** Opening Exercise material block **

(** A queued refund only ever ends in its target. *)
Lemma pending_frozen r r' used :
  reservation_ok r → r.(cr_Status) = StatusRefundPending → r.(cr_RefundTargetUsed) = Some used →
  rtc row_move r r' → settled_as r.(cr_RefundTargetStatus) used r'.
Proof.
  intros Hok Hst Hu H. induction H as [r|r r1 r2 Hm Hms IH]; [by right|].
  pose proof (row_move_ok r r1 Hok Hm) as Hok1. destruct (decide (cr_Status r1 = StatusRefundPending)) as [Hp|Hp].
  - destruct (pending_target r r1 (ro_state r Hok) Hst Hm Hp) as [<- Ht]. apply IH; [done|done|congruence].
  - destruct Hm as [hold now Hs|now Hs|? ? ? Ho|? ? Hs|u now Hs Hu'|? ? Ho]; try clash; try (destruct Ho; clash).
    + simpl in Hp. congruence.
    + assert (u = used) as -> by congruence. apply terminal_frozen in Hms as ->; [by left|apply Hok1|].
      simpl. by destruct (row_state_pending r (ro_state r Hok) Hst) as (? & _ & _ & ? & _).
Qed.

(** Rows of the same id at two points of a history. *)
Lemma row_later db db' r :
  ledger_ok db → rtc ledger_step db db' → r ∈ db.(lg_reservations) →
  ∃ r', r' ∈ db'.(lg_reservations) ∧ rtc row_move r r'
    ∧ ∀ x, x ∈ db'.(lg_reservations) → x.(cr_Id) = r.(cr_Id) → x = r'.
Proof.
  intros Hok H Hr. destruct (ledger_steps_rows db db' Hok H r Hr) as (r' & Hr' & Hm). exists r'. split_and!; [done|done|].
  intros x Hx He. apply (keyed_unique cr_Id (lg_reservations db')); [apply (ledger_steps_ok db db' Hok H)|done|done|].
  apply row_moves_request in Hm. injection Hm as Hid _ _ _ _ _ _ _ _ _. congruence.
Qed.

(** ** A concrete history of the credit ledger

    A user with two packs and a project with a budget; one reservation of 60
    credits, held by a review, settled for 45. *)

Definition creditClock : time := 63890000000 * second.

(** A database that works, and one where the statement [st] fails. *)
Definition calm (n : Z) : ledger_env :=
  mkLedgerEnv (λ _, Ok (creditClock + n * second)) (creditClock + n * second) (λ _, None) (λ _, None).
Definition failing (st : ledger_statement) (n : Z) : ledger_env :=
  mkLedgerEnv (λ _, Ok (creditClock + n * second)) (creditClock + n * second)
    (λ s, match s, st with
          | StLockProject, StLockProject => Some (ErrText "lock wait timeout")
          | StRefundPack a, StRefundPack b => if a =? b then Some (ErrText "lock wait timeout") else None
          | _, _ => None
          end) (λ _, None).

Definition demoUser : User := mkUser 7 0 0 0 "".
Definition demoProject : CanvasProject := mkCanvasProject 3 7 None (Some 100) 0.

Definition creditLedger0 : Ledger := mkLedger [demoUser] [] [demoProject] [] [] [] [] [].
Definition creditLedger1 : Ledger :=
  insert_pack creditLedger0 7 CreditsSourcePurchase "order-1" 50 None "".
Definition creditLedger2 : Ledger :=
  insert_pack creditLedger1 7 CreditsSourceBonus "gift-1" 40 (Some (creditClock + 3600 * second)) "".

Definition demoRequest : ReservationRequest :=
  mkReservationRequest 7 "canvas_agent" "turn-1" "quote-1" 60 (10 * minute) "" 3.
Definition demoReview : ReservationReviewHold :=
  mkReviewHold "review-1" "settlement-1" "sha256:0123456789abcdef0123456789abcdef0123456789abcdef0123456789abcdef".

Definition creditRow : CreditReservation :=
  Eval vm_compute in new_reservation 1 creditClock demoRequest
    (match CanonicalReservationRequestDigest demoRequest with Ok d => d | Err _ => "" end).

(** The pack that expires first pays 40, the other one 20. *)
Definition creditLedger3 : Ledger :=
  Eval vm_compute in admitted creditLedger2 creditRow [mkPackAllocation 2 40 0; mkPackAllocation 1 20 1].

Lemma demo_digest : CanonicalReservationRequestDigest demoRequest = Ok creditRow.(cr_RequestDigest).
Proof. vm_compute. reflexivity. Qed.

Lemma demo_reserve : Reserve (calm 0) creditLedger2 demoRequest = Ok (mkReservationResult creditRow true, creditLedger3).
Proof. unfold Reserve. rewrite demo_digest. vm_compute. reflexivity. Qed.

Definition creditLedger4 : Ledger :=
  Eval vm_compute in match holdForReview (calm 1) creditLedger3 1 demoReview false with Ok db => db | Err _ => creditLedger3 end.
Lemma demo_hold : holdForReview (calm 1) creditLedger3 1 demoReview false = Ok creditLedger4.
Proof. vm_compute. reflexivity. Qed.

(** The refund fails once, because the project row cannot be locked. *)
Definition creditLedger5 : Ledger :=
  Eval vm_compute in match FinalizeReview (failing StLockProject 2) creditLedger4 1 demoReview 45 with
                     | Ok db => db | Err _ => creditLedger4 end.
Lemma demo_finalize : FinalizeReview (failing StLockProject 2) creditLedger4 1 demoReview 45 = Ok creditLedger5.
Proof. vm_compute. reflexivity. Qed.

(** A minute later the refund of 15 credits goes through. *)
Definition creditLedger6 : Ledger :=
  Eval vm_compute in match FinalizeReview (calm 63) creditLedger5 1 demoReview 45 with Ok db => db | Err _ => creditLedger5 end.
Lemma demo_refund : FinalizeReview (calm 63) creditLedger5 1 demoReview 45 = Ok creditLedger6.
Proof. vm_compute. reflexivity. Qed.

Lemma demo_balances :
  (map cp_CreditsUsed creditLedger3.(lg_packs), map pj_BudgetCreditsUsed creditLedger3.(lg_projects),
   map cp_CreditsUsed creditLedger5.(lg_packs), map cp_CreditsUsed creditLedger6.(lg_packs),
   map pj_BudgetCreditsUsed creditLedger6.(lg_projects), map cr_Status creditLedger6.(lg_reservations))
  = ([20; 40], [60], [20; 40], [5; 40], [45], [StatusFinalized]).
Proof. vm_compute. reflexivity. Qed.

(** ** The history *)

Lemma finalize_step db id used hold db' env :
  FinalizeReview env db id hold used = Ok db' → ledger_step db db'.
Proof. unfold FinalizeReview. intros E. destruct (ReservationReviewHold_validate hold); [done|]. by eapply ls_finalize. Qed.

Lemma credit_reach2 : ledger_reachable creditLedger2.
Proof.
  eapply rtc_l with creditLedger0; [|eapply rtc_l with creditLedger1; [|apply rtc_once]].
  - apply ls_outside. split; try done. exists [], [demoProject]. split_and!; try done; [apply NoDup_singleton|].
    apply Forall_singleton. split_and!; try done. apply not_elem_of_nil.
  - apply (ls_create _ (calm 0) 7 CreditsSourcePurchase "order-1" 50 None ""). reflexivity.
  - apply (ls_create _ (calm 0) 7 CreditsSourceBonus "gift-1" 40 (Some (creditClock + 3600 * second)) "").
    vm_compute. reflexivity.
Qed.

Lemma credit_reach3 : ledger_reachable creditLedger3.
Proof. eapply rtc_r; [apply credit_reach2|]. eapply ls_reserve, demo_reserve. Qed.

Lemma credit_reach4 : ledger_reachable creditLedger4.
Proof. eapply rtc_r; [apply credit_reach3|]. eapply ls_hold, demo_hold. Qed.

Lemma credit_reach5 : ledger_reachable creditLedger5.
Proof. eapply rtc_r; [apply credit_reach4|]. eapply finalize_step, demo_finalize. Qed.

Lemma credit_reach6 : ledger_reachable creditLedger6.
Proof. eapply rtc_r; [apply credit_reach5|]. eapply finalize_step, demo_refund. Qed.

** Closing Exercise material block **

The task »
Exact reproduction is required. Give the lines of the data from its first line through the line containing "StLockProject, StLockProject =>", and no others.

Exercise response »
(** A queued refund only ever ends in its target. *)
Lemma pending_frozen r r' used :
  reservation_ok r → r.(cr_Status) = StatusRefundPending → r.(cr_RefundTargetUsed) = Some used →
  rtc row_move r r' → settled_as r.(cr_RefundTargetStatus) used r'.
Proof.
  intros Hok Hst Hu H. induction H as [r|r r1 r2 Hm Hms IH]; [by right|].
  pose proof (row_move_ok r r1 Hok Hm) as Hok1. destruct (decide (cr_Status r1 = StatusRefundPending)) as [Hp|Hp].
  - destruct (pending_target r r1 (ro_state r Hok) Hst Hm Hp) as [<- Ht]. apply IH; [done|done|congruence].
  - destruct Hm as [hold now Hs|now Hs|? ? ? Ho|? ? Hs|u now Hs Hu'|? ? Ho]; try clash; try (destruct Ho; clash).
    + simpl in Hp. congruence.
    + assert (u = used) as -> by congruence. apply terminal_frozen in Hms as ->; [by left|apply Hok1|].
      simpl. by destruct (row_state_pending r (ro_state r Hok) Hst) as (? & _ & _ & ? & _).
Qed.

(** Rows of the same id at two points of a history. *)
Lemma row_later db db' r :
  ledger_ok db → rtc ledger_step db db' → r ∈ db.(lg_reservations) →
  ∃ r', r' ∈ db'.(lg_reservations) ∧ rtc row_move r r'
    ∧ ∀ x, x ∈ db'.(lg_reservations) → x.(cr_Id) = r.(cr_Id) → x = r'.
Proof.
  intros Hok H Hr. destruct (ledger_steps_rows db db' Hok H r Hr) as (r' & Hr' & Hm). exists r'. split_and!; [done|done|].
  intros x Hx He. apply (keyed_unique cr_Id (lg_reservations db')); [apply (ledger_steps_ok db db' Hok H)|done|done|].
  apply row_moves_request in Hm. injection Hm as Hid _ _ _ _ _ _ _ _ _. congruence.
Qed.

(** ** A concrete history of the credit ledger

    A user with two packs and a project with a budget; one reservation of 60
    credits, held by a review, settled for 45. *)

Definition creditClock : time := 63890000000 * second.

(** A database that works, and one where the statement [st] fails. *)
Definition calm (n : Z) : ledger_env :=
  mkLedgerEnv (λ _, Ok (creditClock + n * second)) (creditClock + n * second) (λ _, None) (λ _, None).
Definition failing (st : ledger_statement) (n : Z) : ledger_env :=
  mkLedgerEnv (λ _, Ok (creditClock + n * second)) (creditClock + n * second)
    (λ s, match s, st with
          | StLockProject, StLockProject => Some (ErrText "lock wait timeout")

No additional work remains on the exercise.